K E Lines, P Filippakopoulos, M Stevenson, S Müller, H E Lockstone, B Wright, S Knapp, D Buck, C Bountra and R V Thakker
Medical treatments for corticotrophinomas are limited, and we therefore investigated the effects of epigenetic modulators, a new class of anti-tumour drugs, on the murine adrenocorticotropic hormone (ACTH)-secreting corticotrophinoma cell line AtT20. We found that AtT20 cells express members of the bromo and extra-terminal (BET) protein family, which bind acetylated histones, and therefore, studied the anti-proliferative and pro-apoptotic effects of two BET inhibitors, referred to as (+)-JQ1 (JQ1) and PFI-1, using CellTiter Blue and Caspase Glo assays, respectively. JQ1 and PFI-1 significantly decreased proliferation by 95% (P < 0.0005) and 43% (P < 0.0005), respectively, but only JQ1 significantly increased apoptosis by >50-fold (P < 0.0005), when compared to untreated control cells. The anti-proliferative effects of JQ1 and PFI-1 remained for 96 h after removal of the respective compound.

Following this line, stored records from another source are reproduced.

(* ===== verification/Html.v ===== *)
(** * The HTML renderer ([kernel/src/html.rs])

    [format_document] turns a page into at most 128 lines of 96 bytes.  The
    static line table and the line being built are [View]; the renderer's local
    variables are [Doc].  One round of the source's loop is [round]: [Next i d] is
    [continue] at position [i], [Break d] is [break]. *)

From S2P Require Import Prelude Dom HtmlCss.

(** ** Lines *)

Record BrowserLine := { data : bytes; line_len : nat; fg : rgb }.
#[export] Instance BrowserLine_eta : Settable BrowserLine := fun l =>
  Build_BrowserLine l.(data) l.(line_len) l.(fg).

Definition BrowserLine_new (c : rgb) : BrowserLine := {|
  data := replicate BROWSER_LINE_CAP 0; line_len := 0; fg := c |}.
Definition clear_with (c : rgb) (l : BrowserLine) : BrowserLine := l <| line_len := 0%nat |> <| fg := c |>.

Record View := { lines : list BrowserLine; line_count : nat; truncated : bool; cur : BrowserLine }.
#[export] Instance View_eta : Settable View := fun v =>
  Build_View v.(lines) v.(line_count) v.(truncated) v.(cur).

Definition HTML_RENDER_LINES : list BrowserLine := replicate BROWSER_MAX_LINES (BrowserLine_new (0, 0, 0)).

Definition browser_line (ls : list BrowserLine) (i : nat) : rust (option BrowserLine) :=
  if decide (BROWSER_MAX_LINES <= i)%nat then Ret None else l ← rd ls i; Ret (Some l).

Definition full (v : View) : bool := bool_decide (BROWSER_MAX_LINES <= v.(line_count))%nat.

(** [lines[*count] = l; *count += 1] *)
Definition put_line (l : BrowserLine) (v : View) : rust View :=
  ls ← wr v.(lines) v.(line_count) l;
  Ret (v <| lines := ls |> <| line_count ::= S |>).

Definition flush_line (v : View) : rust View :=
  if full v then Ret (v <| truncated := true |> <| cur ::= fun l => l <| line_len := 0%nat |> |>)
  else v ← put_line v.(cur) v; Ret (v <| cur ::= fun l => l <| line_len := 0%nat |> |>).

Definition clear_cur (c : rgb) (v : View) : View := v <| cur ::= clear_with c |>.

Definition emit_break (blank_after : bool) (c : rgb) (v : View) : rust View :=
  v ← (if decide (0 < v.(cur).(line_len))%nat then flush_line v else Ret v);
  v ← (if blank_after && negb (full v) then put_line (BrowserLine_new c) v else Ret v);
  Ret (clear_cur c v).

(** [cur.data[cur.len] = c; cur.len += 1] *)
Definition push_byte (c : Z) (v : View) : rust View :=
  d ← wr v.(cur).(data) v.(cur).(line_len) c;
  Ret (v <| cur ::= fun l => l <| data := d |> <| line_len ::= S |> |>).

Definition emit_char (c : Z) (fg : rgb) (v : View) : rust View :=
  v ← (if decide (BROWSER_LINE_CAP <= v.(cur).(line_len))%nat
       then v ← flush_line v; Ret (clear_cur fg v) else Ret v);
  if full v && bool_decide (BROWSER_LINE_CAP <= v.(cur).(line_len))%nat
  then Ret (v <| truncated := true |>)
  else if decide (v.(cur).(line_len) < BROWSER_LINE_CAP)%nat then push_byte c v
  else Ret v.

(** [cap.clamp(1, BROWSER_LINE_CAP)] *)
Definition limit_of (cap : nat) : nat := Nat.min (Nat.max cap 1) BROWSER_LINE_CAP.

Definition emit_char_cap (c : Z) (fg : rgb) (cap : nat) (v : View) : rust View :=
  let limit := limit_of cap in
  v ← (if decide (limit <= v.(cur).(line_len))%nat
       then v ← flush_line v; Ret (clear_cur fg v) else Ret v);
  if decide (v.(cur).(line_len) < limit)%nat then push_byte c v else Ret v.
Lemma box_loop_ok fuel cap s i out :
  (length s - i < fuel)%nat -> returns (fun _ => True) (box_loop fuel cap s i out).
Proof.
  revert i out. induction fuel as [|fuel IH]; intros i out Hf; [lia|]. cbn [box_loop].
  destruct (decide (i < length s)%nat) as [Hi|]; [|done].
  eapply returns_bind; [by apply box_round_ok|]. intros [j o] Hj. cbn in Hj. apply IH. lia.
Qed.

Lemma parse_inline_box_style_ok s cap : returns (fun _ => True) (parse_inline_box_style s cap).
Proof. apply box_loop_ok. lia. Qed.

Lemma scan_colors_loop_ok fuel css i h :
  (length css - i < fuel)%nat -> returns (fun _ => True) (scan_colors_loop fuel css i h).
Proof.
  revert i h. induction fuel as [|fuel IH]; intros i h Hf; [lia|]. cbn [scan_colors_loop].
  destruct (decide (i < length css)%nat); [|done]. unfold scan_window.
  rewrite sub_ok, bind_ret by lia. rewrite bind_ret. apply IH. lia.
Qed.

(** ** Attributes *)

Lemma attr_value_ok tag j : (j < length tag)%nat -> returns (fun _ => True) (attr_value tag j).
Proof.
  intros Hj. unfold attr_value. rewrite rd_ok, bind_ret by done. destruct (decide _).
  - rewrite sub_ok; [done|]. split; [apply scan_while_ge|apply scan_while_le; lia].
  - rewrite sub_ok; [done|]. split; [apply scan_while_ge|apply scan_while_le; lia].
Qed.

Lemma attr_after_ok tag j : returns (fun _ => True) (attr_after tag j).
Proof.
  unfold attr_after. destruct (negb _); [done|]. destruct (decide _); [done|].
  eapply returns_bind; [apply attr_value_ok; lia|done].
Qed.

Lemma extract_attr_value_ok tag key : returns (fun _ => True) (extract_attr_value tag key).
Proof. unfold extract_attr_value. destruct (find_sub_ci _ _); [apply attr_after_ok|done]. Qed.

Lemma script_mime_ok tag : returns (fun _ => True) (script_mime_is_non_javascript tag).
Proof. unfold script_mime_is_non_javascript. eapply returns_bind; [apply extract_attr_value_ok|done]. Qed.

Lemma tag_href_ok tag : returns (fun _ => True) (tag_href_value_dangerous tag).
Proof.
  unfold tag_href_value_dangerous. destruct (find_sub_ci _ _) as [hi|]; [|done].
  destruct (match _ with Some _ => _ | None => _ end); [done|].
  eapply returns_bind; [apply attr_after_ok|done].
Qed.

Lemma class_loop_ok fuel c i name :
  (length c - i < fuel)%nat -> returns (fun _ => True) (class_loop fuel c i name).
Proof.
  revert i. induction fuel as [|fuel IH]; intros i Hf; [lia|]. cbn [class_loop].
  destruct (decide (i < length c)%nat) as [Hi|]; [|done]. cbv zeta.
  set (st := scan_while is_ascii_whitespace c i).
  pose proof (scan_while_ge is_ascii_whitespace c i). pose proof (scan_while_le is_ascii_whitespace c i ltac:(lia)).
  set (p := fun b => negb (is_ascii_whitespace b)).
  pose proof (scan_while_ge p c st). pose proof (scan_while_le p c st ltac:(done)).
  fold p. rewrite sub_ok, bind_ret by lia. destruct (decide _); [done|]. apply IH.
  (* a word or a blank is consumed *)
  destruct (decide (i < scan_while p c st)%nat); [lia|].
  assert (st = i /\ scan_while p c st = st) as [E1 E2] by lia. exfalso.
  destruct (lookup_lt_is_Some_2 c i Hi) as [x Hx].
  assert (is_ascii_whitespace x = false) as W.
  { apply (scan_while_stop is_ascii_whitespace c i). fold st. by rewrite E1. }
  assert (p x = false) as W'. { apply (scan_while_stop p c st). by rewrite E2, E1. }
  unfold p in W'. by rewrite W in W'.
Qed.

Lemma class_matches_ok c name : returns (fun _ => True) (class_matches c name).
Proof. apply class_loop_ok. lia. Qed.

(** ** Rules *)

Definition rule_wf (r : StyleRule) : Prop := length r.(r_name) = 24%nat /\ 0 <= r.(name_len) <= 24.
Definition rules_wf (rs : list StyleRule) : Prop := length rs = 32%nat /\ Forall rule_wf rs.

Lemma parse_rule_ok sel decl cap : returns (fun o => from_option rule_wf True o) (parse_rule sel decl cap).
Proof.
  unfold parse_rule. cbv zeta. destruct (decide _); [done|].
  destruct (selector_kind sel (skip_ws sel 0)) as [k st] eqn:Ek.
  assert (st <= length sel)%nat.
  { revert Ek. unfold selector_kind. destruct (at_byte sel _ 46) eqn:E1; [apply at_byte_lt in E1; intros [= <- <-]; lia|].
    destruct (at_byte sel _ 35) eqn:E2; [apply at_byte_lt in E2; intros [= <- <-]; lia|]. intros [= <- <-]. lia. }
  rewrite sub_ok, bind_ret by (split; [apply scan_while_ge|by apply scan_while_le]).
  destruct (decide _); [done|]. unfold copy_name_lower. rewrite length_replicate.
  eapply returns_bind; [apply parse_inline_box_style_ok|]. intros bx _. cbn [returns from_option].
  split; cbn [r_name name_len].
  - by rewrite length_inserts.
  - set (m := Nat.min _ _). assert (m <= 24)%nat by lia. unfold wrap. rewrite Z.mod_small; lia.
Qed.

Lemma rules_loop_ok fuel css i rules n cap :
  (length css - i < fuel)%nat -> rules_wf rules -> (n <= 32)%nat ->
  returns (fun p => rules_wf p.1 /\ (p.2 <= 32)%nat) (rules_loop fuel css i rules n cap).
Proof.
  revert i rules n. induction fuel as [|fuel IH]; intros i rules n Hf Hr Hn; [lia|]. cbn [rules_loop].
  destruct (decide _) as [[Hi Hl]|]; [|done]. cbv zeta.
  pose proof (skip_ws_ge css i). set (k := skip_ws css i) in *.
  destruct (decide _); [done|].
  pose proof (scan_while_ge (not_byte 123) css k). set (e := scan_while (not_byte 123) css k) in *.
  destruct (decide (length css <= e)%nat); [done|].
  rewrite (sub_ok css k e) by lia. rewrite bind_ret.
  pose proof (scan_while_ge (not_byte 125) css (e + 1)). set (f := scan_while (not_byte 125) css (e + 1)) in *.
  rewrite sub_ok, bind_ret by lia.
  eapply returns_bind; [apply parse_rule_ok|]. intros o Ho.
  destruct o as [rule|]; cbn [from_option] in Ho.
  - rewrite wr_ok, bind_ret by lia. destruct Hr as [Hlen Hall]. apply IH.
    + destruct (decide _); lia.
    + split; [by rewrite length_insert|by apply Forall_insert].
    + lia.
  - apply IH; [destruct (decide _); lia|done|done].
Qed.

Lemma scan_style_rules_ok css rules n cap :
  rules_wf rules -> (n <= 32)%nat ->
  returns (fun p => rules_wf p.1 /\ (p.2 <= 32)%nat) (scan_style_rules css rules n cap).
Proof. intros. apply rules_loop_ok; [lia|done|done]. Qed.

(** ** Lines hold whole UTF-8 sequences *)

Definition is_ascii (c : Z) : Prop := 0 <= c < 128.

Definition utf8_unit (u : bytes) : Prop :=
  utf8_seq_valid u = true /\ (b ← head u; utf8_lead_len b) = Some (length u).

Inductive utf8_text : bytes -> Prop :=
  | utf8_nil : utf8_text []
  | utf8_snoc l u : utf8_text l -> utf8_unit u -> utf8_text (l ++ u).

Lemma ascii_unit c : is_ascii c -> utf8_unit [c].
Proof.
  intros Hc. unfold utf8_unit, utf8_seq_valid. cbn.
  assert (utf8_lead_len c = Some 1%nat) as ->; [|done].
  unfold utf8_lead_len. unfold is_ascii in Hc. by replace ((0 <=? c) && (c <=? 127)) with true by lia.
Qed.

Lemma slice_unit raw i n b :
  raw !! i = Some b -> utf8_lead_len b = Some n -> (i + n <= length raw)%nat ->
  utf8_seq_valid (slice raw i (i + n)) = true -> utf8_unit (slice raw i (i + n)).
Proof.
  intros Hb Hn Hl Hv. split; [done|]. rewrite length_slice by lia. unfold slice. rewrite (drop_S raw b i) by done.
  replace (i + n - i)%nat with n by lia. destruct n; [|done].
  unfold utf8_lead_len in Hn. repeat (case_match; try congruence).
Qed.

Lemma cont_byte x : 0 <= x < 64 -> utf8_cont (128 + x) = true.
Proof.
  intros Hx. assert (forall k, (k < 64)%nat -> utf8_cont (128 + Z.of_nat k) = true) as H.
  { intros k Hk. do 64 (destruct k as [|k]; [reflexivity|]). lia. }
  rewrite <-(Z2Nat.id x) by lia. apply H. lia.
Qed.

Lemma lead_len_range a :
  (194 <= a <= 223 -> utf8_lead_len a = Some 2%nat) /\
  (224 <= a <= 239 -> utf8_lead_len a = Some 3%nat) /\
  (240 <= a <= 244 -> utf8_lead_len a = Some 4%nat).
Proof.
  unfold utf8_lead_len. split_and!; intros Ha; repeat (case_match; try done); exfalso; lia.
Qed.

JQ1, but not PFI-1, affected the cell cycle, as assessed by propidium iodide staining and flow cytometry, and resulted in a higher number of AtT20 cells in the sub G1 phase. RNA-sequence analysis, which was confirmed by qRT-PCR and Western blot analyses, revealed that JQ1 treatment significantly altered expression of genes involved in apoptosis, such as NFκB, and the somatostatin receptor 2 (SSTR2) anti-proliferative signalling pathway, including SSTR2. JQ1 treatment also significantly reduced transcription and protein expression of the ACTH precursor pro-opiomelanocortin (POMC) and ACTH secretion by AtT20 cells. Thus, JQ1 treatment has anti-proliferative and pro-apoptotic effects on AtT20 cells and reduces ACTH secretion, thereby indicating that BET inhibition may provide a novel approach for treatment of corticotrophinomas.